After reviewing Indiana’s application, HHS has determined that no adjustment to the MLR standard in Indiana is necessary.

The law provides that an adjustment should be granted only if there is a reasonable likelihood that the application of the 80 percent MLR standard will destabilize a State’s individual health insurance market.  Based on the information provided in Indiana’s application, it appears that all issuers would remain in the market with an 80 percent MLR standard.  Evidence shows that all issuers in the Indiana individual market either 1) already meet the 80 percent MLR standard, 2) are sufficiently profitable to absorb the impact of rebate payments under an 80 percent MLR standard, or 3) are adapting their business models in order to continue to achieve sustainable financial performance in the individual market.  In particular, the only issuer that, based on 2010 data, would be unprofitable after payment of rebates under an 80 percent MLR standard – Time – is adapting its business model to allow it to remain profitable after payment of rebates for 2011.  Therefore, the application does not demonstrate a reasonable likelihood that issuers may leave the market, requiring enrollees to find alternate coverage.

For these reasons, HHS has determined that no adjustment to the MLR standard in Indiana is necessary.

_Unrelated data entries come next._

(* ===== verification/LogSpec.v ===== *)
(** * The write-ahead log: commit, crashes and recovery

    [replay] is what recovery makes of a disk.  Every disk that exists while
    [commit] runs replays to the old or to the new contents, and every disk that
    exists while recovery runs replays to what recovery ends with. *)

From S2P Require Import Prelude ListC Sleeplock Bytes Bio BioSpec BioUse Log.

Lemma on_bc_ok {A} (m : M bcache A) s a b : m (bc s) = Ret a b -> on_bc m s = Ret a (set_bc b s).
Proof. intros Hm. unfold on_bc. by apply zoom_ret. Qed.

Lemma getl_ok dv l s : aget (logs s) dv = Some l -> getl dv s = Ret l s.
Proof. intros Hl. unfold getl. by rewrite Hl. Qed.

Definition upl (dv : Z) (l : log) (s : logst) : logst := set_logs (<[Z.to_nat dv := l]> (logs s)) s.

Lemma setl_ok dv l f s : aget (logs s) dv = Some l -> setl dv f s = Ret tt (upl dv (f l) s).
Proof.
  intros Hl. unfold setl. run (getl_ok _ _ _ Hl). unfold bind at 1.
  rewrite aset_is_Some by (by eapply aget_Some_lt). done.
Qed.

Lemma upl_eq dv l l' s : aget (logs s) dv = Some l -> aget (logs (upl dv l' s)) dv = Some l'.
Proof. intros Hl. eapply aget_aset_eq, aset_is_Some, aget_Some_lt, Hl. Qed.

Lemma lh_get_ok l i v s : aget (lh_block l) i = Some v -> lh_get l i s = Ret v s.
Proof. intros Hv. unfold lh_get. by rewrite Hv. Qed.

(** ** What recovery makes of a disk *)

Section Disk.
Context (dv st : Z).

Definition hkey : Z * Z := (dv, st).
Definition lkey (t : Z) : Z * Z := (dv, st + t + 1).

(** The log of a disk, as [replay] sees it, is the header and the
    [LOGSIZE - 1] blocks after it: mkfs makes the log of [LOGSIZE] blocks, and the
    inodes come right after them. *)
Definition in_log (k : Z * Z) : Prop := exists t, 0 <= t < LOGSIZE /\ k = (dv, st + t).

(** The blocks from [t] on are copied home. *)
Fixpoint replay_from (n : nat) (t : Z) (h : block) (d : disk_t) (acc : disk_t) : disk_t :=
  match n with
  | O => acc
  | S n => replay_from n (t + 1) h d (<[(dv, hdr_block h t) := default [] (d !! lkey t)]> acc)
  end.
(* ===== verification/Vm.v ===== *)
(** * kernel/vm.c: page tables and user memory

    Physical memory is the pages that are allocated, by page number; reading or
    writing any other page is a [Fault].  Page table entries are 64-bit
    little-endian words in pages.  [kalloc] gives a page with whatever the
    allocator left in it ([junk]); [kfree] takes it away.  A loop over a range of
    addresses has [fuel] for its rounds.  A range that is copied from or to the
    kernel is a list of bytes. *)

From S2P Require Import Prelude Riscv AllocI Bytes.

Abbreviation page := (list Z).
Abbreviation pmem_t := (gmap Z page).

Record vms (E : Type) := mkvm {
  ve : E;
  pmem : pmem_t;
  kernel_pagetable : Z
}.
Arguments mkvm {E} _ _ _.
Arguments ve {E} _.
Arguments pmem {E} _.
Arguments kernel_pagetable {E} _.

Definition zero_page : page := replicate 4096 0.

Section Vm.
Context {E : Type} `{HasCtx E} `{!Alloc E} (junk : E -> Z -> page).

Definition set_ve (v : E) (s : vms E) : vms E := mkvm v (pmem s) (kernel_pagetable s).
Definition set_pmem (v : pmem_t) (s : vms E) : vms E := mkvm (ve s) v (kernel_pagetable s).
Definition set_kpt (v : Z) (s : vms E) : vms E := mkvm (ve s) (pmem s) v.

Abbreviation V := (M (vms E)).

Definition on_e {A} (m : M E A) : V A := zoom ve set_ve m.

(** ** Memory *)

Definition ld_page (pa : Z) : V page := fun s => unwrap (pmem s !! (pa / PGSIZE)) s.
Definition st_page (pa : Z) (d : page) : V unit :=
  ld_page pa ;;; modify (fun s => set_pmem (<[pa / PGSIZE := d]> (pmem s)) s).

Definition kalloc_page : V Z :=
  p <- on_e (malloc PGSIZE) ;;
  if p =? 0 then ret 0 else
  modify (fun s => set_pmem (<[p / PGSIZE := junk (ve s) p]> (pmem s)) s) ;;;
  ret p.

Definition kfree_page (pa : Z) : V unit :=
  on_e (mfree pa) ;;;
  modify (fun s => set_pmem (base.delete (pa / PGSIZE) (pmem s)) s).

(** [*a] and [*a = v] for an aligned [uint64 *a]. *)
Definition ld64 (a : Z) : V Z := d <- ld_page a ;; ret (get64 (Z.to_nat (a mod PGSIZE)) d).
Definition st64 (a v : Z) : V unit := d <- ld_page a ;; st_page a (put64 (Z.to_nat (a mod PGSIZE)) v d).

(** [memset(pa, 0, PGSIZE)] of a page. *)
Definition clear_page (pa : Z) : V unit := st_page pa zero_page.

(** [memmove(pa, v, n)] and [memmove(dst, pa, n)] within a page. *)
Definition st_bytes (pa : Z) (v : list Z) : V unit := d <- ld_page pa ;; st_page pa (splice (Z.to_nat (pa mod PGSIZE)) v d).
Definition ld_bytes (pa n : Z) : V (list Z) := d <- ld_page pa ;; ret (slice (Z.to_nat (pa mod PGSIZE)) (Z.to_nat n) d).

Definition has (pte bits : Z) : bool := negb (Z.land pte bits =? 0).

(** ** The page table *)

(** The loop over the levels above 0: the level-0 table, or [None] for the
    early return of 0. *)
Fixpoint walk_loop (level : nat) (pagetable va : Z) (alloc : bool) : V (option Z) :=
  match level with
  | O => ret (Some pagetable)
  | S l =>
      let pte := pagetable + 8 * PX (Z.of_nat level) va in
      v <- ld64 pte ;;
      if has v PTE_V then walk_loop l (PTE2PA v) va alloc
      else if negb alloc then ret None
      else
        p <- kalloc_page ;;
        if p =? 0 then ret None else
        clear_page p ;;;
        st64 pte (Z.lor (PA2PTE p) PTE_V) ;;;
        walk_loop l p va alloc
  end.

Definition walk (pagetable va : Z) (alloc : bool) : V Z :=
  if MAXVA <=? va then panic "walk" else
  t <- walk_loop 2 pagetable va alloc ;;
  match t with
  | None => ret 0
  | Some t => ret (t + 8 * PX 0 va)
  end.

Definition walkaddr (pagetable va : Z) : V Z :=
  if MAXVA <=? va then ret 0 else
  pte <- walk pagetable va false ;;
  if pte =? 0 then ret 0 else
  v <- ld64 pte ;;
  if negb (has v PTE_V) then ret 0 else
  if negb (has v PTE_U) then ret 0 else
  ret (PTE2PA v).

Fixpoint mappages_loop (fuel : nat) (pagetable a last pa perm : Z) : V Z :=
  match fuel with
  | O => nofuel
  | S fuel =>
      pte <- walk pagetable a true ;;
      if pte =? 0 then ret (-1) else
      v <- ld64 pte ;;
      if has v PTE_V then panic "remap" else
      st64 pte (Z.lor (Z.lor (PA2PTE pa) perm) PTE_V) ;;;
      if a =? last then ret 0 else
      mappages_loop fuel pagetable (u64 (a + PGSIZE)) last (u64 (pa + PGSIZE)) perm
  end.

Definition mappages (fuel : nat) (pagetable va size pa perm : Z) : V Z :=
  mappages_loop fuel pagetable (PGROUNDDOWN va) (PGROUNDDOWN (u64 (va + size - 1))) pa perm.

Definition kvmmap (fuel : nat) (va pa sz perm : Z) : V unit :=
  kpt <- gets kernel_pagetable ;;
  r <- mappages fuel kpt va sz pa perm ;;
  if negb (r =? 0) then panic "kvmmap" else ret tt.

(** [etext] and [trampoline] are addresses the linker gives. *)
Definition kvminit (fuel : nat) (etext trampoline : Z) : V unit :=
  p <- kalloc_page ;;
  modify (set_kpt p) ;;;
  clear_page p ;;;
  kvmmap fuel UART0 UART0 PGSIZE (Z.lor PTE_R PTE_W) ;;;
  kvmmap fuel (VIRTION 0) (VIRTION 0) PGSIZE (Z.lor PTE_R PTE_W) ;;;
  kvmmap fuel (VIRTION 1) (VIRTION 1) PGSIZE (Z.lor PTE_R PTE_W) ;;;
  kvmmap fuel CLINT CLINT 65536 (Z.lor PTE_R PTE_W) ;;;
  kvmmap fuel PLIC PLIC 4194304 (Z.lor PTE_R PTE_W) ;;;
  kvmmap fuel KERNBASE KERNBASE (u64 (etext - KERNBASE)) (Z.lor PTE_R PTE_X) ;;;
  kvmmap fuel etext etext (u64 (PHYSTOP - etext)) (Z.lor PTE_R PTE_W) ;;;
  kvmmap fuel TRAMPOLINE trampoline PGSIZE (Z.lor PTE_R PTE_X).

Definition kvmpa (va : Z) : V Z :=
  let off := va mod PGSIZE in
  kpt <- gets kernel_pagetable ;;
  pte <- walk kpt va false ;;
  if pte =? 0 then panic "kvmpa" else
  v <- ld64 pte ;;
  if negb (has v PTE_V) then panic "kvmpa" else
  ret (u64 (PTE2PA v + off)).

Fixpoint uvmunmap_loop (fuel : nat) (pagetable a last : Z) (do_free : bool) : V unit :=
  match fuel with
  | O => nofuel
  | S fuel =>
      pte <- walk pagetable a false ;;
      if pte =? 0 then panic "uvmunmap: walk" else
      v <- ld64 pte ;;
      if negb (has v PTE_V) then panic "uvmunmap: not mapped" else
      if PTE_FLAGS v =? PTE_V then panic "uvmunmap: not a leaf" else
      (if do_free then kfree_page (PTE2PA v) else ret tt) ;;;
      st64 pte 0 ;;;
      if a =? last then ret tt else
      uvmunmap_loop fuel pagetable (u64 (a + PGSIZE)) last do_free
  end.

Definition uvmunmap (fuel : nat) (pagetable va size : Z) (do_free : bool) : V unit :=
  uvmunmap_loop fuel pagetable (PGROUNDDOWN va) (PGROUNDDOWN (u64 (va + size - 1))) do_free.

Definition uvmcreate : V Z :=
  pagetable <- kalloc_page ;;
  if pagetable =? 0 then panic "uvmcreate: out of memory" else
  clear_page pagetable ;;;
  ret pagetable.

Definition RWXU : Z := Z.lor (Z.lor (Z.lor PTE_W PTE_R) PTE_X) PTE_U.

Definition uvminit (fuel : nat) (pagetable : Z) (src : list Z) : V unit :=
  if PGSIZE <=? Z.of_nat (length src) then panic "inituvm: more than a page" else
  mem <- kalloc_page ;;
  clear_page mem ;;;
  mappages fuel pagetable 0 PGSIZE mem RWXU ;;;
  st_bytes mem src.

Definition uvmdealloc (fuel : nat) (pagetable oldsz newsz : Z) : V Z :=
  if oldsz <=? newsz then ret oldsz else
  let newup := PGROUNDUP newsz in
  (if newup <? PGROUNDUP oldsz then uvmunmap fuel pagetable newup (u64 (oldsz - newup)) true else ret tt) ;;;
  ret newsz.

Fixpoint uvmalloc_loop (n fuel : nat) (pagetable oldsz a newsz : Z) : V Z :=
  match n with
  | O => nofuel
  | S n =>
      if newsz <=? a then ret newsz else
      mem <- kalloc_page ;;
      if mem =? 0 then uvmdealloc fuel pagetable a oldsz ;;; ret 0 else
      clear_page mem ;;;
      r <- mappages fuel pagetable a PGSIZE mem RWXU ;;
      if negb (r =? 0) then kfree_page mem ;;; uvmdealloc fuel pagetable a oldsz ;;; ret 0 else
      uvmalloc_loop n fuel pagetable oldsz (u64 (a + PGSIZE)) newsz
  end.

Definition uvmalloc (fuel : nat) (pagetable oldsz newsz : Z) : V Z :=
  if newsz <? oldsz then ret oldsz else
  let oldsz := PGROUNDUP oldsz in
  uvmalloc_loop fuel fuel pagetable oldsz oldsz newsz.

(** The entries from [i] on; [rec] is the recursive call. *)
Fixpoint freewalk_loop (rec : Z -> V unit) (n : nat) (pagetable i : Z) : V unit :=
  match n with
  | O => ret tt
  | S n =>
      pte <- ld64 (pagetable + 8 * i) ;;
      (if has pte PTE_V && negb (has pte (Z.lor (Z.lor PTE_R PTE_W) PTE_X)) then
         rec (PTE2PA pte) ;;;
         st64 (pagetable + 8 * i) 0
       else if has pte PTE_V then panic "freewalk: leaf"
       else ret tt) ;;;
      freewalk_loop rec n pagetable (i + 1)
  end.

Fixpoint freewalk (fuel : nat) (pagetable : Z) : V unit :=
  match fuel with
  | O => nofuel
  | S fuel =>
      freewalk_loop (freewalk fuel) 512 pagetable 0 ;;;
      kfree_page pagetable
  end.

Definition uvmfree (fuel : nat) (pagetable sz : Z) : V unit :=
  uvmunmap fuel pagetable 0 sz true ;;;
  freewalk fuel pagetable.

Fixpoint uvmcopy_loop (n fuel : nat) (old new i sz : Z) : V Z :=
  match n with
  | O => nofuel
  | S n =>
      if sz <=? i then ret 0 else
      pte <- walk old i false ;;
      if pte =? 0 then panic "uvmcopy: pte should exist" else
      v <- ld64 pte ;;
      if negb (has v PTE_V) then panic "uvmcopy: page not present" else
      let pa := PTE2PA v in
      let flags := PTE_FLAGS v in
      let err := uvmunmap fuel new 0 i true ;;; ret (-1) in
      mem <- kalloc_page ;;
      if mem =? 0 then err else
      d <- ld_bytes pa PGSIZE ;;
      st_bytes mem d ;;;
      r <- mappages fuel new i PGSIZE mem flags ;;
      if negb (r =? 0) then kfree_page mem ;;; err else
      uvmcopy_loop n fuel old new (u64 (i + PGSIZE)) sz
  end.

Definition uvmcopy (fuel : nat) (old new sz : Z) : V Z := uvmcopy_loop fuel fuel old new 0 sz.

Definition uvmclear (pagetable va : Z) : V unit :=
  pte <- walk pagetable va false ;;
  if pte =? 0 then panic "uvmclear" else
  v <- ld64 pte ;;
  st64 pte (Z.land v (Z.lnot PTE_U)).

(** ** Copying between kernel and user *)

Fixpoint copyout_loop (fuel : nat) (pagetable dstva : Z) (src : list Z) : V Z :=
  match fuel with
  | O => nofuel
  | S fuel =>
      let len := Z.of_nat (length src) in
      if len <=? 0 then ret 0 else
      let va0 := PGROUNDDOWN dstva in
      pa0 <- walkaddr pagetable va0 ;;
      if pa0 =? 0 then ret (-1) else
      let n := PGSIZE - (dstva - va0) in
      let n := if len <? n then len else n in
      st_bytes (pa0 + (dstva - va0)) (take (Z.to_nat n) src) ;;;
      copyout_loop fuel pagetable (u64 (va0 + PGSIZE)) (drop (Z.to_nat n) src)
  end.

(** Every round copies a byte at least. *)
Definition copyout (pagetable dstva : Z) (src : list Z) : V Z := copyout_loop (S (length src)) pagetable dstva src.

(** The result, and the bytes written to [dst]. *)
Fixpoint copyin_loop (fuel : nat) (pagetable srcva len : Z) : V (Z * list Z) :=
  match fuel with
  | O => nofuel
  | S fuel =>
      if len <=? 0 then ret (0, []) else
      let va0 := PGROUNDDOWN srcva in
      pa0 <- walkaddr pagetable va0 ;;
      if pa0 =? 0 then ret (-1, []) else
      let n := PGSIZE - (srcva - va0) in
      let n := if len <? n then len else n in
      d <- ld_bytes (pa0 + (srcva - va0)) n ;;
      r <- copyin_loop fuel pagetable (u64 (va0 + PGSIZE)) (len - n) ;;
      ret (fst r, d ++ snd r)
  end.

Definition copyin (pagetable srcva len : Z) : V (Z * list Z) := copyin_loop (S (Z.to_nat len)) pagetable srcva len.

(** The inner loop over the bytes of one page: what was written to [dst], and
    whether the terminator was among them. *)
Fixpoint copy_until_null (bytes : list Z) : list Z * bool :=
  match bytes with
  | [] => ([], false)
  | b :: r =>
      if b =? 0 then ([0], true)
      else let (d, got) := copy_until_null r in (b :: d, got)
  end.

Fixpoint copyinstr_loop (fuel : nat) (pagetable srcva max : Z) : V (Z * list Z) :=
  match fuel with
  | O => nofuel
  | S fuel =>
      if max <=? 0 then ret (-1, []) else
      let va0 := PGROUNDDOWN srcva in
      pa0 <- walkaddr pagetable va0 ;;
      if pa0 =? 0 then ret (-1, []) else
      let n := PGSIZE - (srcva - va0) in
      let n := if max <? n then max else n in
      d <- ld_bytes (pa0 + (srcva - va0)) n ;;
      let (w, got_null) := copy_until_null d in
      if got_null then ret (0, w) else
      r <- copyinstr_loop fuel pagetable (u64 (va0 + PGSIZE)) (max - n) ;;
      ret (fst r, w ++ snd r)
  end.

Definition copyinstr (pagetable srcva max : Z) : V (Z * list Z) := copyinstr_loop (S (Z.to_nat max)) pagetable srcva max.
End Vm.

Indiana also requested an adjustment of 76.25 percent for 2014, a permanent waiver for consumer driven health plans in the individual and small group markets, and a waiver for new individual market entrants until 2014.   HHS only has the authority to grant an adjustment for up to three years at a time in the individual market and cannot consider these additional requests.  However, the MLR rule provides an adjustment in the calculation of the MLR for plans with special circumstances and smaller plans.  The regulation also allows issuers to delay MLR reporting for newer business under certain circumstances. Finally, Indiana may request an adjustment for future MLR reporting years if it so desires.